Narges Mohammadi, prix Nobel de la Paix, la “voix des sans-voix” en Iran

Narges Mohammadi, qui vient de recevoir le prix Nobel de la Paix, a consacré sa vie à la défense des droits humains en Iran, au prix d’années d’emprisonnement et d’une séparation déchirante avec sa famille.

Par

Narges Mohammadi. Crédit: DR

Elle lutte contre le port du voile obligatoire ou la peine de mort, dénonce les violences sexuelles en détention, et poursuit inlassablement son combat, y compris derrière les barreaux de la prison d’Evin à Téhéran, où elle a été réincarcérée il y a plus d’un an.

La militante de 51 ans “est la personne la plus déterminée que je connaisse”, confie à l’AFP son mari Taghi Rahmani, réfugié depuis 2012 en France avec leurs deux jumeaux, aujourd’hui âgés de 17 ans.

Arrêtée de multiples fois depuis 1998, Narges Mohammadi a été condamnée à plusieurs peines de prison et doit encore être jugée prochainement pour de nouveaux chefs d’inculpation. Pour l’association Reporters sans frontières (RSF), elle est victime d’un “véritable harcèlement judiciaire”.

L’attribution du Prix Nobel de la Paix à cette femme est hautement symbolique, au moment où le mouvement “Femme, Vie, Liberté” secoue l’Iran depuis plus d’un an.

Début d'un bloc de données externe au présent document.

Definition same_work (l l' : LadderResult) : Prop :=
  lr_embed_latency_ms l = lr_embed_latency_ms l' ∧ lr_candidates_considered l = lr_candidates_considered l'
  ∧ lr_top_score l = lr_top_score l' ∧ lr_injections l = lr_injections l'.

Lemma withhold_same_work arm arm' l : same_work (withhold arm l) (withhold arm' l).
Proof. by destruct arm, arm'. Qed.

Lemma build_accepted run arm code block (w : world E) :
  build_result accepts run arm code block w = (Ok (mkResult run arm code block), w).
Proof. unfold build_result. by rewrite accepts_all. Qed.

Lemma kept_accepted code arm :
  bool_decide (code = code :> OutcomeCode) && bool_decide (arm = arm :> Arm) = true.
Proof. by rewrite !bool_decide_true. Qed.

Lemma finish_masked scope run arm arm' t l l' audit w : same_work l l' →
  mask <$> w_log (finish accepts P scope run arm t l audit w).2
  = mask <$> w_log (finish accepts P scope run arm' t l' audit w).2.
Proof.
  intros (He & Hc & Ht & Hi). unfold finish. rewrite !(bind_eq _ _ _ _ _ (build_accepted _ _ _ _ w)).
  cbn [rr_outcome_code rr_arm]. rewrite !kept_accepted, Hi, He, Hc, Ht. destruct audit as [record_terminal|].
  - destruct (latency_log P t w) as (n & w1 & l1 & Hn & _). rewrite !(bind_eq _ _ _ _ _ Hn).
    unfold bind, logged, call. cbn. destruct (record_terminal _ _ _) as [[[]|e] env],
      (record_terminal (lr_injections l') _ _) as [[[]|e'] env']; cbn; by rewrite !fmap_app.
  - destruct (record_injections_log P (sc_project_id scope) run (lr_injections l') w) as (w1 & H1 & _).
    rewrite !(bind_eq _ _ _ _ _ H1). destruct (latency_log P t w1) as (n & w2 & l2 & Hn & _).
    rewrite !(bind_eq _ _ _ _ _ Hn).
    destruct (record_telemetry_log P (sc_project_id scope)
      (mkEventRow run (lr_outcome_code l) n (lr_embed_latency_ms l') (lr_candidates_considered l') (lr_top_score l') arm) w2)
      as (w3 & H3 & Hl3).
    destruct (record_telemetry_log P (sc_project_id scope)
      (mkEventRow run (lr_outcome_code l') n (lr_embed_latency_ms l') (lr_candidates_considered l') (lr_top_score l') arm') w2)
      as (w4 & H4 & Hl4).
    rewrite (bind_eq _ _ _ _ _ H3), (bind_eq _ _ _ _ _ H4). cbn. by rewrite Hl3, Hl4, !fmap_app.
Qed.

Lemma finish_accepted scope run arm t l audit w res w' :
  finish accepts P scope run arm t l audit w = (Ok res, w') → res = mkResult run arm (lr_outcome_code l) (lr_context_block l).
Proof.
  unfold finish. rewrite (bind_eq _ _ _ _ _ (build_accepted _ _ _ _ w)). destruct audit.
  - intros (n & w1 & _ & H)%bind_Ok. apply bind_Ok in H as (? & w2 & _ & H). by apply bind_Ok in H as (? & w3 & _ & [= <- _]).
  - intros (? & w1 & _ & H)%bind_Ok. apply bind_Ok in H as (? & w2 & _ & H). by apply bind_Ok in H as (? & w3 & _ & [= <- _]).
Qed.
End Shadow.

La contestation, née après la mort d’une jeune Kurde iranienne, Mahsa Amini, décédée en détention après son arrestation par la police des mœurs pour un voile mal porté, a été réprimée dans le sang.

Mais pour Narges Mohammadi, le changement est “irréversible”. “Le mouvement a accéléré le processus de démocratie, de liberté et d’égalité”, répondait-elle récemment à des questions écrites de l’AFP, et il a “affaibli les fondements du gouvernement religieux despotique”.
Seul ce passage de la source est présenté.